THE RECORDS.
——

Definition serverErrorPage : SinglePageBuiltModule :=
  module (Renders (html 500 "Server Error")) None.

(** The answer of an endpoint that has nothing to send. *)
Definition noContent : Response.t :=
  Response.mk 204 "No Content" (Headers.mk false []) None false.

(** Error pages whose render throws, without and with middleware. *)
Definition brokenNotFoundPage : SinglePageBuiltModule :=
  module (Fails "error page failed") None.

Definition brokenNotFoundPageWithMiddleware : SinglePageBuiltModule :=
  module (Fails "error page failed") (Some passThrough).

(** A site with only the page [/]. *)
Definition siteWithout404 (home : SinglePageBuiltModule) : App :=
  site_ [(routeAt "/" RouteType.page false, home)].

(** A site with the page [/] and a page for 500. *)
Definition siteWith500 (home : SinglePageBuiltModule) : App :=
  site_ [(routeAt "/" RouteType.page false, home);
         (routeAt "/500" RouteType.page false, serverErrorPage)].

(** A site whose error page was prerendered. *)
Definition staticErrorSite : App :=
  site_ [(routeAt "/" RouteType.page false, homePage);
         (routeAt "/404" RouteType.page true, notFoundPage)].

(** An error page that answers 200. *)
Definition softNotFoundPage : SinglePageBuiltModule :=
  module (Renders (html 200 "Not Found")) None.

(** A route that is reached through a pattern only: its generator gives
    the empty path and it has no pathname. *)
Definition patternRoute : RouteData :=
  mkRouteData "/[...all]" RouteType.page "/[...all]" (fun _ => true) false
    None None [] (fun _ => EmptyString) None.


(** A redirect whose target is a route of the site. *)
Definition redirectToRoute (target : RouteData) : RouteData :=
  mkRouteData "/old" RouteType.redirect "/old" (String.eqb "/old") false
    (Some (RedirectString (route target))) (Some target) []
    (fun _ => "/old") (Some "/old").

——

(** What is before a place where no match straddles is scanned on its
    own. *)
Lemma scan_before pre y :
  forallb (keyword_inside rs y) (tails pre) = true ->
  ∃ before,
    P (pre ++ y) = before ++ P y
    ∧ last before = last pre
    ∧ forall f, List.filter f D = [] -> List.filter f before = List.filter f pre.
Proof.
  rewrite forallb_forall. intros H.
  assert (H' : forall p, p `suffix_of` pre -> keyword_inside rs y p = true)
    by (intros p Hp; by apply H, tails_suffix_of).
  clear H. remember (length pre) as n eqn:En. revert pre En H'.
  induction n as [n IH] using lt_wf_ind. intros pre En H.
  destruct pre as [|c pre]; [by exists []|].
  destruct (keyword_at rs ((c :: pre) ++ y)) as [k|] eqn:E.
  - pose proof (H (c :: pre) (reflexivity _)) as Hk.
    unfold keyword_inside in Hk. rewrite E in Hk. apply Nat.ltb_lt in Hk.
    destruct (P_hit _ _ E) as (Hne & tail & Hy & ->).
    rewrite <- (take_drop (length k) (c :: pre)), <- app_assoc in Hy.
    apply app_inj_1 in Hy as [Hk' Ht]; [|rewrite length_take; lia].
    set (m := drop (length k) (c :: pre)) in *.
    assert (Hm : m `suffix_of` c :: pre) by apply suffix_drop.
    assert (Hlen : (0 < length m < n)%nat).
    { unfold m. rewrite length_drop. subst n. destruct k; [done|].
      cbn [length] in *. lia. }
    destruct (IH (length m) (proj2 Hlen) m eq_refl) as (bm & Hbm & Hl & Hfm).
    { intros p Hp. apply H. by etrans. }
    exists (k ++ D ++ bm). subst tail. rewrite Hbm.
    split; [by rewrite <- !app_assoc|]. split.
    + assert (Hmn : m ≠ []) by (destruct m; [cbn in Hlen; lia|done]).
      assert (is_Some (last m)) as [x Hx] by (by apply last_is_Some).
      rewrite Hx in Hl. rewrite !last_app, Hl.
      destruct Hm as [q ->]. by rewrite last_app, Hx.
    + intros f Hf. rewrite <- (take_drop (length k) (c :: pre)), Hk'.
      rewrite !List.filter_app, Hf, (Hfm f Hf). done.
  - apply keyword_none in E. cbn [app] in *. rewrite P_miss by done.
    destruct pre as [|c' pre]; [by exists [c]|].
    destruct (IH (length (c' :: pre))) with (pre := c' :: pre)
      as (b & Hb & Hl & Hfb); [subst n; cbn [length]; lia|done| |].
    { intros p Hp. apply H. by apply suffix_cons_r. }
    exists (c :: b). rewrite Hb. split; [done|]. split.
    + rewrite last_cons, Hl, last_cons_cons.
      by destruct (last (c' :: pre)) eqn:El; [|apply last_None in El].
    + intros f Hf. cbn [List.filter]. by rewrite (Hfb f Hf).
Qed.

——

BRIEF.
Using the entries above, extract exactly the span from the line with "assert (H' : forall" to the line with "unfold keyword_inside in", both lines included; leave out everything else.

SOLUTION FOR THIS TASK.
  assert (H' : forall p, p `suffix_of` pre -> keyword_inside rs y p = true)
    by (intros p Hp; by apply H, tails_suffix_of).
  clear H. remember (length pre) as n eqn:En. revert pre En H'.
  induction n as [n IH] using lt_wf_ind. intros pre En H.
  destruct pre as [|c pre]; [by exists []|].
  destruct (keyword_at rs ((c :: pre) ++ y)) as [k|] eqn:E.
  - pose proof (H (c :: pre) (reflexivity _)) as Hk.
    unfold keyword_inside in Hk. rewrite E in Hk. apply Nat.ltb_lt in Hk.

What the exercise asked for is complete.